Our results did not consistently indicate a better coil for the majority of single regions. However, regardless of sequence, scanning with the 32-channel coil resulted in more repeatable volumetric measures compared to the 20-channel coil for total structures, total cortical structures, and total subcortical structures. This result may occur because coils with more channels improve the SNR in the brain, especially in the cortex (14,16) and the SNR positively correlates with the reproducibility of MR images (29,30). Therefore, by improving image quality, coils with higher numbers of channels may improve brain scan and segmentation reliability.

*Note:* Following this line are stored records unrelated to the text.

Lemma moves_upserts {A} (f : N -> A -> N) (old new : gmap N A) ids : (forall id, id ∈ ids -> is_Some (new !! id)) ->
  moves (fun size => sizeEach (sizeUpsert f old new) size ids) (nsum (map (weightAt f old) ids)) (nsum (map (weightAt f new) ids)).
Proof.
  intros Hi. apply moves_each. intros id Hid. destruct (Hi id Hid) as [x Hx]. unfold sizeUpsert, weightAt. rewrite Hx. apply moves_adjust.
Qed.
Lemma moves_deletes {A} (f : N -> A -> N) (old : gmap N A) ids : moves (fun size => sizeEach (sizeDelete f old) size ids) (nsum (map (weightAt f old) ids)) 0.
Proof.
  eapply moves_eq; [apply (moves_each _ (weightAt f old) (fun _ => 0)); intros id _; unfold sizeDelete, weightAt; destruct (old !! id); [apply moves_adjust|apply moves_stay]|done|].
  induction ids as [|id ids IH]; [done|exact IH].
Qed.
Lemma moves_in {A} (f : A -> N) l : moves (fun size => sizeEach (fun size d => adjust size 0 (f d)) size l) 0 (nsum (map f l)).
Proof. eapply moves_eq; [apply (moves_each _ (fun _ => 0) f); intros x _; apply moves_adjust| |done]. induction l as [|x l IH]; [done|exact IH]. Qed.
Lemma moves_out {A} (f : A -> N) l : moves (fun size => sizeEach (fun size d => adjust size (f d) 0) size l) (nsum (map f l)) 0.
Proof. eapply moves_eq; [apply (moves_each _ f (fun _ => 0)); intros x _; apply moves_adjust|done|]. induction l as [|x l IH]; [done|exact IH]. Qed.

(** Metadata, by the keys of the changes. *)
Lemma moves_metadata base g changes : metadataChanges (g_AppMetadata base) (g_AppMetadata g) changes ->
  let keys := map (fun c => elems (mc_Key c)) changes in
  moves (fun size => sizeEach (sizeMetadata base g) size changes) (nsum (map (weightAt appMetadataSnapshotBytes (g_AppMetadata base)) keys)) (nsum (map (weightAt appMetadataSnapshotBytes (g_AppMetadata g)) keys)).
Proof.
  intros Hc keys. unfold keys. rewrite !map_map. apply moves_each. intros c Hin. pose proof (mt_set _ _ _ Hc c Hin) as Hs. unfold sizeMetadata, weightAt. destruct (mc_Delete c).
  - destruct Hs as [_ ->]. apply moves_adjust.
  - rewrite Hs. apply moves_adjust.
Qed.
Definition SetProperty (nodeID : N) (key : gostring) (v : value) : act unit :=
  writableTx ;*
  guard (ValidatePropertyKey key) ;*
  let* l := writableNode nodeID true in
  let* normalized := ofSum (NormalizeValue v) in
  let* db := gets w_db in
  guard (if db_enableVector db && wrongDimensions db normalized then Some errDimensions else None) ;*
  let* nodes := gets w_nodes in
  guard (match sd_heap nodes !! l with
         | Some node => if db_enableVector db then validateVectorPropertyUpdate node key normalized else None
         | None => None
         end) ;*
  onNodes (fun s => trackProperty (writeThrough s l (setNodeProperties (fun p => PSet p key normalized))) nodeID key).

Definition GetProperty (nodeID : N) (key : gostring) : act (option value) :=
  let* found := requireNode nodeID in
  aret (CloneValue <$> Lookup (n_Properties found.2) key).

Definition SetVector (nodeID : N) (key : gostring) (vector : slice N) : act unit :=
  writableTx ;*
  let* db := gets w_db in
  guard (if db_enableVector db then None else Some (ErrNew "vector support is disabled"%string)) ;*
  guard (ValidatePropertyKey key) ;*
  guard (if (0 <? db_vectorDimensions db) && negb (slen vector =? db_vectorDimensions db) then Some errDimensions else None) ;*
  let* l := writableNode nodeID true in
  let* normalized := ofSum (NormalizeValue (VVector vector)) in
  let* nodes := gets w_nodes in
  guard (match sd_heap nodes !! l with Some node => validateVectorPropertyUpdate node key normalized | None => None end) ;*
  onNodes (fun s => trackProperty (writeThrough s l (setNodeProperties (fun p => PSet p key normalized))) nodeID key).

(** One node for each vector. *)
Fixpoint insertVectors (faults : list reserveFault) (label : gostring) (ids : list N) (i : nat) (vectors : list (slice N)) : act (list N) :=
  match vectors with
  | [] => aret ids
  | vector :: vectors =>
      let* node := CreateNode (default None (faults !! i)) (mkNodeOptions (Some [label]) []) in
      SetVector (pub_ID node) (str "vector"%string) vector ;*
      insertVectors faults label (ids ++ [pub_ID node]) (S i) vectors
  end.

Definition BatchInsertVectors (faults : list reserveFault) (label : gostring) (vectors : list (slice N)) : act (list N) :=
  writableTx ;*
  guard (ValidateCreateLabels (Some [label])) ;*
  let* db := gets w_db in
  guard (if db_enableVector db then None else Some (ErrNew "vector support is disabled"%string)) ;*
  forEach (fun vector =>
    guard (if (0 <? db_vectorDimensions db) && negb (slen vector =? db_vectorDimensions db) then Some errDimensions else None) ;*
    ofSum (NormalizeValue (VVector vector)) ;*
    aret tt) vectors ;*
  insertVectors faults label [] 0 vectors.

(** ** Edges *)

Definition CreateEdge (fault : reserveFault) (sourceID targetID : N) (edgeType : gostring) (properties : list (gostring * value)) : act publicEdgeView :=
  writableTx ;*
  guard (ValidateEdgeType edgeType) ;*
  requireNode sourceID ;*
  requireNode targetID ;*
  let* props := ofSum (NormalizePropertyStorage properties) in
  let* id := allocatingEdge fault in
  let record := mkEdge id sourceID targetID (InternString edgeType) props in
  onEdges (fun s => setRecord s id record) ;*
  addEdgeType edgeType id ;*
  onEdges (fun s => markUpsert s id) ;*
  modify (fun tx => withOutgoing tx (<[sourceID := Append (w_Outgoing tx !! sourceID) id]> (w_Outgoing tx))) ;*
  modify (fun tx => withIncoming tx (<[targetID := Append (w_Incoming tx !! targetID) id]> (w_Incoming tx))) ;*
  aret (publicEdge record).

Definition GetEdgeProperty (edgeID : N) (key : gostring) : act (option value) :=
  let* found := requireEdge edgeID in
  aret (CloneValue <$> Lookup (e_Properties found.2) key).

Definition SetEdgeProperty (edgeID : N) (key : gostring) (v : value) : act unit :=
  writableTx ;*
  guard (ValidatePropertyKey key) ;*
  let* l := writableEdge edgeID true in
  let* normalized := ofSum (NormalizeValue v) in
  onEdges (fun s => trackProperty (writeThrough s l (setEdgeProperties (fun p => PSet p key normalized))) edgeID key).

Definition RemoveEdgeProperty (edgeID : N) (key : gostring) : act unit :=
  writableTx ;*
  guard (ValidatePropertyKey key) ;*
  let* l := writableEdge edgeID true in
  onEdges (fun s => trackProperty (writeThrough s l (setEdgeProperties (fun p => PDelete p key))) edgeID key).

(** The edges a visit of a list yields; an edge that is gone is skipped. *)
Definition listedEdges (tx : WriteTx) (el : option EdgeList) : list EdgeRecord := omap (readRecord (w_edges tx)) (EdgeAll el).

Definition GetOutgoingEdges (nodeID : N) : act (list publicEdgeView) :=
  requireNode nodeID ;*
  gets (fun tx => publicEdge <$> listedEdges tx (w_Outgoing tx !! nodeID)).
Definition GetIncomingEdges (nodeID : N) : act (list publicEdgeView) :=
  requireNode nodeID ;*
  gets (fun tx => publicEdge <$> listedEdges tx (w_Incoming tx !! nodeID)).

(** [edgesByTypeView]: the visit ends once [limit] edges are found; no limit is zero. *)
Fixpoint edgesByTypeView (edgeType : gostring) (limit : N) (results : list publicEdgeView) (edges : list EdgeRecord) : list publicEdgeView :=
  match edges with
  | [] => results
  | e :: edges =>
      if bool_decide (e_Type e = edgeType) then
        let results := results ++ [publicEdge e] in
        if negb (limit =? 0) && (nlen results =? limit) then results else edgesByTypeView edgeType limit results edges
      else edgesByTypeView edgeType limit results edges
  end.
Definition GetOutgoingEdgesByType (nodeID : N) (edgeType : gostring) (limit : N) : act (list publicEdgeView) :=
  requireNode nodeID ;*
  gets (fun tx => edgesByTypeView edgeType limit [] (listedEdges tx (w_Outgoing tx !! nodeID))).
Definition GetIncomingEdgesByType (nodeID : N) (edgeType : gostring) (limit : N) : act (list publicEdgeView) :=
  requireNode nodeID ;*
  gets (fun tx => edgesByTypeView edgeType limit [] (listedEdges tx (w_Incoming tx !! nodeID))).

(** A list that lost its last edge is removed from the map. *)
Definition storeList (m : gmap N EdgeList) (nodeID : N) (list : option EdgeList) : gmap N EdgeList :=
  if (EdgeLen list =? 0)%Z then delete nodeID m else match list with Some l => <[nodeID := l]> m | None => delete nodeID m end.

(** [Edges.Delete], the overlay, the type posting and the mark, for an edge that exists. *)
Definition dropEdge (edge : EdgeRecord) (edgeID : N) : act unit :=
  let* existed := gets (fun tx => hasRecord (sd_base (w_edges tx)) edgeID) in
  onEdges (fun s => dropRecord s edgeID) ;*
  removeEdgeType (e_Type edge) edgeID ;*
  onEdges (fun s => markDelete s existed edgeID).

Definition deleteEdgeTx (edgeID : N) : act unit :=
  let* found := gets (fun tx => readRecord (w_edges tx) edgeID) in
  match found with
  | None => aret tt
  | Some edge =>
      dropEdge edge edgeID ;*
      modify (fun tx => withOutgoing tx (storeList (w_Outgoing tx) (e_SourceID edge) (RemoveKnown (w_Outgoing tx !! e_SourceID edge) edgeID))) ;*
      modify (fun tx => withIncoming tx (storeList (w_Incoming tx) (e_TargetID edge) (RemoveKnown (w_Incoming tx !! e_TargetID edge) edgeID)))
  end.

(** The first edge of the source with the target and type. *)
Definition matchingEdge (targetID : N) (edgeType : gostring) (e : EdgeRecord) : bool :=
  (e_TargetID e =? targetID) && bool_decide (e_Type e = edgeType).
Definition DeleteEdge (sourceID targetID : N) (edgeType : gostring) : act unit :=
  writableTx ;*
  requireNode sourceID ;*
  requireNode targetID ;*
  let* match_ := gets (fun tx => List.find (fun id => match readRecord (w_edges tx) id with Some e => matchingEdge targetID edgeType e | None => false end)
                                   (EdgeAll (w_Outgoing tx !! sourceID))) in
  match match_ with
  | Some edgeID => if edgeID =? 0 then afail (ErrNew "edge not found"%string) else deleteEdgeTx edgeID
  | None => afail (ErrNew "edge not found"%string)
  end.

(** ** Removing a node with its edges *)

Definition rangeSet (ids : gset N) : list N := rangeKeys 0 (gset_to_gmap tt ids).

(** [m[key] = append(m[key], id)] *)
Definition pushID (m : gmap N (list N)) (key id : N) : gmap N (list N) := <[key := default [] (m !! key) ++ [id]]> m.

(** The loop of [remove] over the edges: the identifiers removed, by source and by
    target. *)
Fixpoint removeEach (outgoing incoming : gmap N (list N)) (edgeIDs : list N) : act (gmap N (list N) * gmap N (list N)) :=
  match edgeIDs with
  | [] => aret (outgoing, incoming)
  | edgeID :: edgeIDs =>
      budgetCheck 1 ;*
      let* found := gets (fun tx => readRecord (w_edges tx) edgeID) in
      match found with
      | None => removeEach outgoing incoming edgeIDs
      | Some edge =>
          dropEdge edge edgeID ;*
          removeEach (pushID outgoing (e_SourceID edge) edgeID) (pushID incoming (e_TargetID edge) edgeID) edgeIDs
      end
  end.
Definition propertiesOK (p : Properties) : Prop := wfProps p /\ Forall (fun kv => normalAt 0 kv.2) (PAll p).
Definition recordOK `{Entity A} (r : A) : Prop := propertiesOK (entProps r) /\ entShape r.
Definition sameProps (p q : Properties) (except : list gostring) : Prop := forall k, k ∉ except -> Lookup p k = Lookup q k.

Section sides.
Context `{Entity A}.
Implicit Types (s : side A) (t : table) (h : list A).

Definition contents h (m : gmap N nat) : gmap N A := omap (fun l => h !! l) m.
Definition liveOf s : gmap N A := contents (sd_heap s) (refs (sd_live s)).
Definition baseOf s : gmap N A := contents (sd_heap s) (refs (sd_base s)).

Record tableOK h t (next : N) : Prop := mkTableOK {
  tk_refs : forall id l, refs t !! id = Some l -> exists r, h !! l = Some r /\ entID r = id /\ recordOK r;
  tk_ids : forall id, is_Some (refs t !! id) -> 0 < id < next;
  tk_deleted : forall id, id ∈ deleted t -> id < next /\ refs t !! id = None }.

(** How the tracked keys relate the base record and the current one. *)
Definition tracked (keys : option (slice gostring)) (x y : A) : Prop :=
  match keys with
  | None => entRest x y /\ sameProps (entProps x) (entProps y) []
  | Some None => True
  | Some (Some ks) => NoDup ks /\ entRest x y /\ sameProps (entProps x) (entProps y) ks
  end.
Lemma RemoveEdgeProperty_ok tx id key : txInv o tx ->
  runs (RemoveEdgeProperty id key) tx (fun _ tx' => exists r, edgesOf tx !! id = Some r /\
    becomes o tx (viewEdges (graphOf tx) (<[id := setEdgeProperties (fun p => PDelete p key) r]> (edgesOf tx))) tx') (rest o tx).
Proof.
  intros Hi. unfold RemoveEdgeProperty. pose proof (rest_refl o _ Hi) as Hrest. checks Hi. apply runs_bind, runs_writableEdge; [done|done|].
  intros l r edges Hr Hn Hf El Hw _ Hrest'. apply runs_modify. exists r. split; [done|].
  destruct (live_record _ _ _ _ (ti_edges _ _ Hi) id r Hr) as (_ & [Hok _] & _). destruct (delete_property (e_Properties r) key Hok) as [P1 P2].
  exact (edge_written tx edges id l r (fun p => PDelete p key) [key] Hi Hn Hf El Hr Hw P1 P2).
Qed.

(** ** New edges *)

Lemma CreateEdge_ok tx fault source target ty props : txInv o tx -> wfProperties props ->
  runs (CreateEdge fault source target ty props) tx (fun v tx' => exists record, v = publicEdge record /\ e_ID record = db_nextEdgeID (w_db tx) /\
      e_SourceID record = source /\ e_TargetID record = target /\ e_Type record = ty /\ is_Some (nodesOf tx !! source) /\ is_Some (nodesOf tx !! target) /\
      NormalizePropertyStorage props = inl (e_Properties record) /\ edgesOf tx !! e_ID record = None /\
      becomes o tx (viewEdges (graphOf tx) (<[e_ID record := record]> (edgesOf tx))) tx') (rest o tx).
Proof.
  intros Hi Hp. unfold CreateEdge. pose proof (rest_refl o _ Hi) as Hrest. checks Hi.
  apply runs_bind, (runs_requireNode o); [done|done|]. intros l1 r1 _ _ Hs. apply runs_bind, (runs_requireNode o); [done|done|]. intros l2 r2 _ _ Ht.
  apply runs_bind, runs_ofSum; [|done]. intros p Ep. apply runs_bind, (runs_allocatingEdge o); [done| |done]. intros db Hdb Hm En Ee Hbound.
  set (id := db_nextEdgeID (w_db tx)) in *. set (record := mkEdge id source target (InternString ty) p).
  destruct (create_record _ _ _ _ record (ti_edges _ _ Hi)) as (C1 & C2 & C3 & C4); [apply (id_edge _ (ti_ids _ _ Hi))|done|split; [by eapply normalized_storage|done]|].
  fold id in C1, C2, C3, C4. pose proof (ti_derived _ _ Hi) as [D1 D2 D3 D4 D5 D6]. pose proof (id_edge _ (ti_ids _ _ Hi)) as [Hpos _].
  apply runs_bind, runs_modify, runs_bind. eapply (runs_add _ _ (ofScope edgeScopes (edgesOf tx))); [exact D3|]. intros types Htypes.
  apply runs_bind, runs_modify, runs_bind, runs_modify, runs_bind, runs_modify, runs_ret. exists record. split_and!; try done.
  set (out := <[source := Append (w_Outgoing tx !! source) id]> (w_Outgoing tx)). set (inc := <[target := Append (w_Incoming tx !! target) id]> (w_Incoming tx)).
  set (edges := markUpsert (setRecord (w_edges tx) id record) id) in *.
  change (becomes o tx (viewEdges (graphOf tx) (<[id := record]> (edgesOf tx))) (withEdgeGraph (withDB tx db) edges types out inc)).
  split; [|split].
  - apply inv_edges; try done; [split; [by rewrite Ee|..]|]; rewrite C2, ?Ee.
    + eapply postingsRep_ext; [|exact Htypes]. intros k. rewrite (ofScope_insert_new edgeScopes _ _ _ k C3). unfold setFor, added, edgeScopes. cbn [e_Type record]. unfold InternString.
      destruct (decide (k = ty)) as [->|Hne]; [by rewrite bool_decide_true by set_solver|by rewrite bool_decide_false by set_solver].
    + exact (adjacency_append e_SourceID id (w_Outgoing tx) (edgesOf tx) record D5 Hpos Hbound C3).
    + exact (adjacency_append e_TargetID id (w_Incoming tx) (edgesOf tx) record D6 Hpos Hbound C3).
    + intros i e He. apply lookup_insert_Some in He as [[<- <-]|[_ He]]; [by split; eexists|by apply (D1 i)].
  - split; try done. cbn. lia.
  - unfold graphOf, viewEdges, edgesOf. cbn [withEdgeGraph withIncoming withOutgoing withEdgeTypes withEdges withDB w_edges]. by rewrite C2.
Qed.

(** ** Removed edges *)

Lemma runs_dropEdge tx id r (Q : unit -> WriteTx -> Prop) E next :
  sideOK (o_edges o) (w_edges tx) (o_nextEdge o) next -> postingsRep (w_EdgeTypes tx) (ofScope edgeScopes (edgesOf tx)) -> edgesOf tx !! id = Some r ->
  (forall edges types, sideOK (o_edges o) edges (o_nextEdge o) next -> postingsRep types (ofScope edgeScopes (liveOf edges)) -> liveOf edges = delete id (edgesOf tx) ->
     frozen (o_edges o) (w_edges tx) edges -> Q tt (withEdgeTypes (withEdges tx edges) types)) -> runs (dropEdge r id) tx Q E.
Proof.
  intros Hs Htypes Hr HQ. destruct (live_record _ _ _ _ Hs id r Hr) as (_ & _ & Hid). unfold dropEdge. apply runs_bind, runs_gets, runs_bind, runs_modify, runs_bind.
  destruct (drop_record _ _ _ _ id Hs ltac:(lia)) as (S1 & S2 & S3). fold (edgesOf tx) in S2. eapply (runs_take _ _ (ofScope edgeScopes (edgesOf tx))); [exact Htypes|]. intros types Hp. apply runs_modify.
  apply (HQ (markDelete (dropRecord (w_edges tx) id) (hasRecord (sd_base (w_edges tx)) id) id) types); try done.
  eapply postingsRep_ext; [|exact Hp]. intros k. rewrite S2, (ofScope_delete edgeScopes _ _ _ k Hr). unfold setFor, taken, edgeScopes.
  destruct (decide (k = e_Type r)) as [->|Hne]; [by rewrite bool_decide_true by set_solver|by rewrite bool_decide_false by set_solver].
Qed.
Lemma runs_unlink `{AdjacencyField get put} lists L (Q : unit -> WriteTx -> Prop) (E : WriteTx -> Prop) : forall tx,
  (forall b, (b = None <-> w_budget tx = None) -> Q tt (put (withBudget tx b) (foldl (unlink lists) (get tx) L))) ->
  (forall m b, (b = None <-> w_budget tx = None) -> w_budget tx <> None -> E (put (withBudget tx b) m)) ->
  runs (forEach (fun id => budgetCheck 1 ;* modify (fun tx => put tx (storeList (get tx) id (RemoveKnownBatch (get tx !! id) (default [] (lists !! id)))))) L) tx Q E.
Proof.
  induction L as [|x L IH]; intros tx HQ HE; cbn [forEach].
  - apply runs_ret. specialize (HQ (w_budget tx) ltac:(done)). cbn [foldl] in HQ. by rewrite withBudget_same, adj_put_get in HQ.
  - apply runs_bind, runs_bind, runs_check; [|intros Hb; specialize (HE (get tx) (w_budget tx) ltac:(done) Hb); by rewrite withBudget_same, adj_put_get in HE].
    intros b Hb. apply runs_modify, IH.
    + intros c Hc. rewrite adj_budget_put in Hc. rewrite adj_put_budget, adj_put_put, withBudget_twice, adj_get_put, adj_get_budget. apply HQ. by rewrite Hc.
    + intros m c Hc Hne. rewrite adj_budget_put in Hc, Hne. rewrite adj_put_budget, adj_put_put, withBudget_twice. apply HE; [by rewrite Hc|]. intros En. by apply Hne, Hb.
Qed.
End lists.

Section removal.
Context `{MapOrder unit} `{MapOrder (gmap gostring postingList)} `{MapOrder (list N)}.
Context (o : origin).
Implicit Types tx : WriteTx.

This study has a few limitations. First, this study did not compare the absolute volume values of different brain regions between the sequence and coil combinations. This lack of information regarding absolute volumes may have detracted from the accuracy of the resulting measurements used in our studies because previous studies have reported that different sequences and coils lead to variable measurements of brain structure volume and surface region thickness, indicating that some sequences and/or coils may over- or under-estimate the aforementioned measurements (25,31). However, this study was more concerned with repeatability comparisons than accuracy. Second, we obtained repeated acquisitions within a single scan session, which means that factors affecting reliability, such as differences in head positioning, auto shimming, and operational error were not taken into account (4). Future studies should include rescanned acquisitions acquired across different sessions. However, previous studies have reported comparable reliability between images acquired in the same session and images acquired in different sessions (20).
In conclusion, our study showed that overall the MEMPRAGE sequence provides better scan and segmentation repeatability for brain structures, especially cortical structures, than MPRAGE or MP2RAGE sequences. However, the MP2RAGE sequence may perform better when targeting subcortical structures volumetry. Our results also suggest that the 32-channel coil may have better scan reliability than the 20-channel coil. These findings may serve as a reference for choosing more reliable sequence and coil combinations in future studies and, potentially, in clinical practice.
We are very grateful to Dr. Ang Li and Prof. Bing Liu of Brainnetome Center, Institute of Automation, Chinese Academy of Sciences, for helping us in the data extraction and analysis.
Funding: This work was supported by the National Public Welfare Basic Scientific Research Program of Chinese Academy of Medical Sciences (2018PT32003 and 2017PT32004).
Conflict of Interest: The authors have no conflicts of interest to declare.
Ethical Statement: The authors are accountable for all aspects of the work in ensuring that questions related to the accuracy or integrity of any part of the work are appropriately investigated and resolved. The Institutional Review Board of our hospital approved this study (No. ZS-1137), and informed consent was obtained from all the participants.